'''
(* ===== verification/Keyboard.v ===== *)
(** * keyboard.c: the keyboard driver and the terminal line discipline

    State: the modifier flags, the line being typed ([buffer]), the line a
    reader may take ([storage_buffer]), and the console they echo to.  The
    three file system commands behind Ctrl-1, Ctrl-2 and Ctrl-3 are an
    interface, [Hotkeys], so that the driver is verified apart from files.c. *)

From S2P Require Import Prelude Memory Ports Pic Console.

Definition KEYBOARD_IRQ := 1.
Definition KEYBOARD_PORT := 0x60.
Definition BUF_SIZE := 1024.

(** ** The scancode tables *)

(** Entries that the initializer does not give are 0. *)
Definition table (l : list Z) : list Z := l ++ replicate (128 - length l) 0.

Definition norm : list Z := table
  ([0; 27] ++ codes "1234567890-=" ++ [8; 9] ++ codes "qwertyuiop[]" ++ [10; 0] ++
   codes "asdfghjkl;'`" ++ [0; 92] ++ codes "zxcvbnm,./" ++ [0; 42; 0; 32]).
Definition cap_norm : list Z := table
  ([0; 27] ++ codes "1234567890-=" ++ [8; 9] ++ codes "QWERTYUIOP[]" ++ [10; 0] ++
   codes "ASDFGHJKL:'`" ++ [0; 92] ++ codes "ZXCVBNM,./" ++ [0; 42; 0; 32]).
Definition shift_norm : list Z := table
  ([0; 27] ++ codes "!@#$%^&*()_+" ++ [8; 9] ++ codes "QWERTYUIOP{}" ++ [10; 0] ++
   codes "ASDFGHJKL:" ++ [34; 126] ++ [0; 92] ++ codes "ZXCVBNM<>?" ++ [0; 42; 0; 32]).
Definition cap_shift : list Z := table
  ([0; 27] ++ codes "!@#$%^&*()_+" ++ [8; 9] ++ codes "qwertyuiop{}" ++ [10; 0] ++
   codes "asdfghjkl:" ++ [34; 126] ++ [0; 92] ++ codes "zxcvbnm<>?" ++ [0; 42; 0; 32]).
Lemma directory_read_spec offset length name :
  0 ≤ entry_counter f → s32 (dentries_num boot_at m) ≤ 63 →
  (∀ n, entry_counter f < s32 (dentries_num boot_at m) → n = entry_counter f →
     ∃ l, cstr m (dentry_at f n) l ∧ zlen l < 64) →
  returns (directory_read boot_at buf offset length name m f) (λ '(m', f', r),
    if s32 (dentries_num boot_at m) <=? entry_counter f
    then listing [] m m' ∧ r = 0 ∧ f' = set_entry_counter 0 f
    else ∃ l, cstr m (dentry_at f (entry_counter f)) l ∧ listing l m m' ∧
         r = Z.min 32 (zlen l) ∧ f' = set_entry_counter (entry_counter f + 1) f).
Proof.
  intros Hc Hnum Hname. unfold directory_read.
  pose proof (clear_name_spec buf m) as Hclear. set (m0 := clear_name buf m) in *.
  pose proof (overlay_same_except _ _ _ _ _ Hclear) as Hsame0.
  destruct (Z.leb_spec (s32 (dentries_num boot_at m)) (entry_counter f)) as [Hend|Hmore].
  - apply returns_Ok. split_and!; try done. eapply overlay_ext; [exact Hclear|].
    intros i Hi. cbn. by case_z; [lia|].
  - destruct (Hname _ Hmore eq_refl) as (l & Hl & Hll). set (c := entry_counter f) in *.
    destruct (dentry_at_eq boot_at m f Hm c) as (Hlo & _ & Hhi); [lia|].
    unfold off_image, disjoint_regions, SBUFSIZE in Hbuf. destruct Hbuf as [Hbi _].
    assert (cstr m0 (dentry_at f c) l) as Hl0.
    { eapply cstr_frame; [exact Hsame0| |exact Hl]. unfold disjoint_regions, SBUFSIZE. lia. }
    rewrite (strlen_cstr _ _ _ Hl0), bind_Ok, s32_small by lia.
    set (size := if SBUFSIZE - 1 <=? zlen l then SBUFSIZE - 1 else zlen l).
    assert (size = Z.min 32 (zlen l)) as Hsize by (unfold size, SBUFSIZE; case_z; lia).
    rewrite u32_small by lia. eapply returns_bind.
    { apply (strncpy_cstr m0 buf (dentry_at f c) l size Hl0); [lia|].
      unfold disjoint_regions. lia. }
    intros m1 Hm1%overlay_wr_bytes. rewrite zlen_padded in Hm1 by lia.
    assert (listing l m m1) as Hlist.
    { intros b. rewrite (Hm1 b), (Hclear b). unfold SBUFSIZE.
      case_z; cbn [andb]; try lia; try done.
      rewrite (padded_char m0 _ _ _ _ Hl0) by lia. case_z; try lia.
      rewrite rd_u8. symmetry. apply (cstr_lookup_total m0); [done|lia]. }
    rewrite (strlen_cstr m1 buf (take 32 l)), bind_Ok; [|by apply listing_cstr; [eapply cstr_text|]|].
    2: { rewrite length_take. lia. }
    apply returns_Ok. exists l. split_and!; [done|done| |done].
    rewrite length_take, s32_small by lia. lia.
Qed.
End listing.

(** ** The directory of a mounted image *)

(** A mounted image with its names, each entry with a valid inode. *)
Record fs_ok (boot_at : Z) (ns : list (list Z)) (m : mem) (f : fs) : Prop := {
  fs_mounted : mounted boot_at m f;
  fs_names : names m f ns;
  fs_short : Forall (λ n, zlen n < 64) ns;
  fs_inodes i : 0 ≤ i < 63 → rd32 m (inode_at (dentry_at f i)) < inodes_num boot_at m
}.

Lemma all_from_list (P : Z → Prop) n :
  Forall P (seqZ 0 n) → ∀ i, 0 ≤ i < n → P i.
Proof. rewrite Forall_forall. intros Hall i Hi. apply Hall, elem_of_seqZ. lia. Qed.

(** Images with one inode and one block, for the witnesses. *)
Definition one_inode (boot_at : Z) (ns : list (list Z)) (m : mem) (f : fs) : Prop :=
  (0 ≤ boot_at ∧ boot_at + 64 < 4294967296) ∧
  (0 < st_boot_block f ∧ image_end boot_at m f + 4096 < 4294967296) ∧
  (dentries f = st_boot_block f + 64 ∧ inodes f = st_boot_block f + FS_UNIT_SIZE ∧
    st_data f = st_boot_block f + (inodes_num boot_at m + 1) * FS_UNIT_SIZE) ∧
  inodes_num boot_at m = 1 ∧ file_length m f 0 ≤ 4096 ∧ data_block m f 0 0 < datablocks_num boot_at m ∧
  length ns = 63%nat ∧
  Forall (λ i, cstr m (dentry_at f i) (ns !!! Z.to_nat i) ∧ zlen (ns !!! Z.to_nat i) < 64) (seqZ 0 63) ∧
  Forall (λ i, rd32 m (inode_at (dentry_at f i)) < inodes_num boot_at m) (seqZ 0 63).

Lemma one_inode_fs boot_at ns m f : one_inode boot_at ns m f → fs_ok boot_at ns m f.
Proof.
  intros (H1 & H2 & H3 & HN & HL & HD & Hlen & Hnm & Hin).
  pose proof (all_from_list _ _ Hnm) as Hnames. pose proof (all_from_list _ _ Hin) as Hinodes.
  assert (∀ i n, ns !! i = Some n → cstr m (dentry_at f (Z.of_nat i)) n ∧ zlen n < 64) as Hn.
  { intros i n Hi. pose proof (lookup_lt_Some _ _ _ Hi) as Hlt.
    specialize (Hnames (Z.of_nat i) ltac:(lia)). cbn beta in Hnames.
    by rewrite Nat2Z.id, (list_lookup_total_correct _ _ _ Hi) in Hnames. }
  constructor; [|split; [done|]| |exact Hinodes].
  - constructor; [done|done|done|intros k Hk|intros k b Hk Hb Hlt]; rewrite HN in Hk;
      replace k with 0 in * by lia; [unfold max_file, FS_UNIT_SIZE; lia|].
    unfold FS_UNIT_SIZE in Hlt. replace b with 0 by lia. done.
  - intros i n Hi. destruct (Hn i n Hi). split; [done|lia].
  - apply Forall_lookup_2. intros i n Hi. by destruct (Hn i n Hi).
Qed.

(** Only the mount's fields say where the image is. *)
Definition fs_same (f f' : fs) : Prop := ∃ n e o,
  f' = set_length n (set_entry_counter e (set_flag_open o f)).

Lemma fs_same_refl f : fs_same f f.
Proof. destruct f. by eexists _, _, _. Qed.
Lemma fs_same_length n f : fs_same f (set_length n f).
Proof. exists n, (entry_counter f), (flag_open f). by destruct f. Qed.
Lemma fs_same_counter n f : fs_same f (set_entry_counter n f).
Proof. exists (length_of_file f), n, (flag_open f). by destruct f. Qed.
Lemma fs_same_trans f1 f2 f3 : fs_same f1 f2 → fs_same f2 f3 → fs_same f1 f3.
Proof. intros (n & e & o & ->) (n' & e' & o' & ->). by exists n', e', o'. Qed.

Lemma fs_ok_same boot_at ns m f f' : fs_same f f' → fs_ok boot_at ns m f → fs_ok boot_at ns m f'.
Proof.
  intros (n & e & o & ->) [[] ? ? ?]. constructor; try assumption. by constructor.
Qed.

(** The regions of memory it occupies. *)
Definition fs_regions (boot_at : Z) (m : mem) (f : fs) : list (Z * Z) :=
  [(st_boot_block f, image_end boot_at m f - st_boot_block f); (boot_at, 64)].

(** The image, its contents and its entries stay when other memory changes. *)
Lemma fs_ok_kept boot_at ns m m' f rs :
  fs_ok boot_at ns m f → changes_only rs m m' →
  Forall (λ r, Forall (apart r) (fs_regions boot_at m f)) rs →
  fs_ok boot_at ns m' f ∧ image_kept boot_at f m m' ∧
  (∀ i, 0 ≤ i < 63 → rd32 m' (filetype_at (dentry_at f i)) = rd32 m (filetype_at (dentry_at f i)) ∧
     rd32 m' (inode_at (dentry_at f i)) = rd32 m (inode_at (dentry_at f i))).
Proof.
  intros [Hm [Hl Hn] Hsh Hin] Hc Ha.
  assert (∀ i s, fs_regions boot_at m f !! i = Some s → Forall (apart s) rs) as Hap.
  { intros i s Hi. eapply Forall_impl; [exact Ha|]. intros r Hr. apply apart_sym.
    by apply (Forall_lookup_1 _ _ _ _ Hr Hi). }
  pose proof (Hap 0%nat _ eq_refl) as A0. pose proof (Hap 1%nat _ eq_refl) as A1.
  assert (image_kept boot_at f m m') as Hk.
  { split; [by apply (changes_same_bytes rs)|]. intros a Hlt. apply Hc.
    eapply apart_not_inside; [exact A0|lia]. }
  destruct (mounted_kept _ m f m' Hm Hk) as (Hm' & _ & He).
  destruct (kept_counts _ f m m' Hk) as (HN & _ & _).
  assert (∀ i b, 0 ≤ i < 63 → 0 ≤ b ≤ 60 →
    rd32 m' (dentry_at f i + b) = rd32 m (dentry_at f i + b)) as Hent.
  { intros i b Hi Hb. destruct (dentry_at_eq _ m f Hm i Hi) as (? & _ & ?).
    apply (kept_rd32 boot_at f); [done|lia|lia]. }
  unfold filetype_at, inode_at in *.
  split_and!; [|done|intros i Hi; split; apply Hent; lia].
  constructor; unfold filetype_at, inode_at; try done.
  - split; [done|]. intros i n Hi. destruct (Hn i n Hi) as [Hcs Hz]. split; [|done].
    pose proof (lookup_lt_Some _ _ _ Hi). pose proof (Forall_lookup_1 _ _ _ _ Hsh Hi) as Hzn.
    destruct (dentry_at_eq _ m f Hm (Z.of_nat i)) as (? & _ & ?); [lia|].
    eapply changes_same_cstr; [exact Hc| |exact Hcs]. eapply Forall_impl; [exact A0|].
    intros r Hr. cbn in Hzn. eapply apart_part; [exact Hr|lia..].
  - intros i Hi. rewrite Hent, HN by lia. by apply Hin.
Qed.

(** ** Mounting *)

(** The globals after the mount of the image at [fs_start]. *)
Definition mount_globals (fs_start : Z) (m : mem) (f : fs) : fs :=
  let inode := u32 (fs_start + FS_UNIT_SIZE) in
  Fs fs_start inode (u32 (fs_start + (inodes_num fs_start m + 1) * FS_UNIT_SIZE))
    (u32 (fs_start + (SIZE_FS_DENTRIES + 1))) inode (length_of_file f) 0 (flag_open f).

(** The image does not depend on which copy of the counts is read. *)
Lemma mounted_boot b b' m f :
  mounted b m f → inodes_num b' m = inodes_num b m → datablocks_num b' m = datablocks_num b m →
  0 ≤ b' ∧ b' + 64 < 4294967296 → mounted b' m f.
Proof.
  intros [_ Hr Hl Hil Hib] HN HD Hb. unfold image_end in *.
  constructor; unfold image_end; rewrite ?HN, ?HD; done.
Qed.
'''
### WORK REQUIRED
Set down precisely the lines above between the line holding "- intros i n" and the line holding "Proof. destruct f. by eexists _, _, _. Qed.", inclusive, and nothing beyond them.

### TASK RESPONSE
  - intros i n Hi. destruct (Hn i n Hi). split; [done|lia].
  - apply Forall_lookup_2. intros i n Hi. by destruct (Hn i n Hi).
Qed.

(** Only the mount's fields say where the image is. *)
Definition fs_same (f f' : fs) : Prop := ∃ n e o,
  f' = set_length n (set_entry_counter e (set_flag_open o f)).

Lemma fs_same_refl f : fs_same f f.
Proof. destruct f. by eexists _, _, _. Qed.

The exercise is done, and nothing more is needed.